Carla Prata, rainha da bateria, contou que enfrenta uma doença autoimune para desfilar no Carnaval. Ela trata a miastenia gravis, que ataca o sistema imunológico e provoca fraqueza e dores musculares.
"Vou na minha médica toda semana e atualizo meus exames mensalmente. Tomo muitos comprimidos por dia para conseguir estar bem aqui. Entrego muito mais do que poderia", disse.
Mancha Verde leva filha de Lampião para a avenida em homenagem ao Nordeste
A atual campeã do Carnaval de São Paulo, Mancha Verde, foi a terceira escola de samba a entrar no Sambódromo do Anhembi na noite de hoje, apresentando o enredo "Oxente - Sou xaxado, sou Nordeste, sou Brasil".
A escola usou tons vibrantes para contar a história do xaxado e retratar o cangaço, o sertão e a caatinga, geralmente representados em tons de amarelo e marrom.
Com grandes vestidos azuis e verdes, a ala das baianas veio adornada com flores de mandacaru, muito comuns na região nordeste do país.
O primeiro casal de mestre-sala e porta-bandeira atravessou a avenida usando laranja e amarelo fluorescente, representando o sol do sertão. O segundo casal estava caracterizado de Lampião e Maria Bonita, com brilhantes trajes azuis.
A filha única de Lampião, aliás, participou do desfile. Expedita Ferreira da Silva, de 94 anos, foi destaque do carro alegórico "No Tempo do Cangaço", que contou com uma figura de sete metros de altura do cangaceiro.

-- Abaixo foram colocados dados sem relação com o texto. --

(** [highlight(e)] and [unhighlight(e)] on [dropZone.classList]. *)
Definition highlight (classList : gset string) : gset string :=
  classList ∪ {[ "dragover" ]}.

Definition unhighlight (classList : gset string) : gset string :=
  classList ∖ {[ "dragover" ]}.

(** [handleDrop(e)] *)
Definition handleDrop (files : list File) (p : Page) : Page := handleFiles files p.

(** The listeners of [dropZone] for one drag event, in the order they were
    added: [preventDefaults], then [highlight] or [unhighlight], then
    [handleDrop] for a drop.  The state is the page and the class list of
    the drop zone. *)
Definition dropZoneListeners (event : DragEvent) (e : EventFlags)
    (st : Page * gset string) : EventFlags * (Page * gset string) :=
  let '(p, classList) := st in
  let e := preventDefaults e in
  match event with
  | DragEnter | DragOver => (e, (p, highlight classList))
  | DragLeave => (e, (p, unhighlight classList))
  | Drop files => (e, (handleDrop files p, unhighlight classList))
  end.

(** The event object as it is dispatched: every drag event here can be
    cancelled except dragleave. *)
Definition dispatched (event : DragEvent) : EventFlags :=
  {| cancelable := match event with DragLeave => false | _ => true end;
     defaultPrevented := false;
     propagationStopped := false |}.

(** A sequence of drag events at the drop zone. *)
Definition dragAll (events : list DragEvent) (st : Page * gset string)
    : Page * gset string :=
  foldl (λ st event, (dropZoneListeners event (dispatched event) st).2) st events.

(** Whether a drag event leaves the drop zone highlighted. *)
Definition highlights (event : DragEvent) : bool :=
  match event with
  | DragEnter | DragOver => true
  | DragLeave | Drop _ => false
  end.

(** The change handler of [fileInput]. *)
Definition fileInputChange (inputs : Inputs) (p : Page) : Page :=
  handleFiles (fileInput_files inputs) p.

(** *** The download button *)

(** A click on [#downloadBtn]: where the window navigates to, if the button
    is there and has its handler. *)
Definition downloadBtnClick (p : Page) : Page * option (JSValue number) :=
  match downloadBtn p with
  | Some {| onclick_href := Some downloadUrl |} =>
      (addLog "Downloading translated document..." p, Some downloadUrl)
  | _ => (p, None)
  end.

(** *** What a line announces for each display *)

(** The status text a line sets. *)
Definition announcedStatus (update : string) : option string :=
  data ← JSON_parse update;
  v ← prop data "status";
  if ToBoolean v then Some (ToString v) else None.

(** The text a line sets the counter [key] to. *)
Definition announcedCount (key : string) (update : string) : option string :=
  data ← JSON_parse update;
  v ← prop data key;
  Some (match v with JSNull => "" | _ => ToString v end).

(** The status text the lines of a response leave, if one of them sets
    it. *)
Definition lastStatus (server : FetchResult) : option string :=
  match server with
  | FetchRejected _ => None
  | FetchResponse _ body => last (omap announcedStatus (decodedLines (chunks body)))
  end.

(** The message of a submission that fails before the stream is opened. *)
Definition submissionError (server : FetchResult) : option string :=
  match server with
  | FetchRejected message => Some message
  | FetchResponse status _ =>
      if response_ok status then None
      else Some ("Translation failed with status: " +:+ pretty status)
  end.

End OtherHandlers.

(** The characters of a text, in order. *)
Abbreviation chars := String.list_ascii_of_string.

(** [pieces.join(sep)] for a one-character separator. *)
Fixpoint join (sep : ascii) (pieces : list string) : string :=
  match pieces with
  | [] => EmptyString
  | [piece] => piece
  | piece :: rest => piece +:+ String sep (join sep rest)
  end.

(** ** More sample lines *)

Module Lines.

(** A record with a [summary] only. *)
Definition summaryOnly : string := Sample.object1 "summary" "ok".
(** A record with an empty [status] and an empty [message]. *)
Definition emptyStatus : string := Sample.object2 "status" "" "message" "".
(** A record with the number 3 as [apiCalls]. *)
Definition counted : string :=
  "{" +:+ Sample.quote +:+ "apiCalls" +:+ Sample.quote +:+ ":3}".
(** A line holding the number 5, and a line holding [null]. *)
Definition five : string := "5".
Definition null : string := "null".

"Mancha Verde é emoção, oxente/Coração do nordestino bate no peito da gente/Somos uma só família, êta povo abençoado/Hoje meu samba vai no passo do xaxado", canta o samba. Puxado por Fredy Vianna, o enredo foi acompanhado de uma sanfona e ganhou toques de xote.
O desfile homenageou ainda figuras nordestinas de destaque como Luiz Gonzaga, o rei do baião, e o religioso Padre Cícero.
Durante a passagem da Mancha pela avenida, a torcida da escola, empolgada e cantando alto, acendeu sinalizadores verdes na arquibancada.
Viviane Araújo, veterana das avenidas, desfilou como rainha de bateria da escola e disse estar "feliz e realizada" por voltar ao Carnaval de SP, já que em 2022 ela optou por desfilar apenas no Rio.
Casa Verde supera sofrimento para exaltar riqueza dos ritmos africanos
A Império de Casa Verde levou os tambores africanos para o Sambódromo do Anhembi, em São Paulo, no quarto desfile da noite.
O samba-enredo "Império dos Tambores — um Brasil Afromusical" propôs uma viagem pelos ritmos do continente e sua influência na música brasileira.
Com isso, a escola optou por mostrar a riqueza cultural trazida pelos africanos em vez de falar do sofrimento dos negros escravizados. Um dos carros alegóricos, por exemplo, representou um navio negreiro trazendo os ritmos da África para o Brasil, em vez de representar a dor e o sofrimento da escravidão.
O baobá, árvore que representa a vida em muitos países da África, marcou presença em vários momentos de desfile. Uma alegoria mostrava um tigre, símbolo da escola, entalhado no tronco da árvore.
A ala das baianas veio caracterizada de "griôs", contadores de história da África antiga, responsáveis por transmitir os saberes de geração em geração.
Outras alas homenagearam o Olodum, o maracatu, o maxixe, o baile charme de Madureira e os bailes funks de São Paulo.
As sambistas Elza Soares, Clara Nunes e Dona Ivone Lara também foram honradas pela Império de Casa Verde no desfile.
"Chama a senzala firma a batucada/Gira na umbigada, jongo e caxambu/É som de preto, música do gueto/Mística de ketu, maracatu", puxou o intérprete Tinga.
À frente da bateria, veio Theba Pitylla, que faz parte da escola há 20 anos e, estreou no posto de rainha neste Carnaval.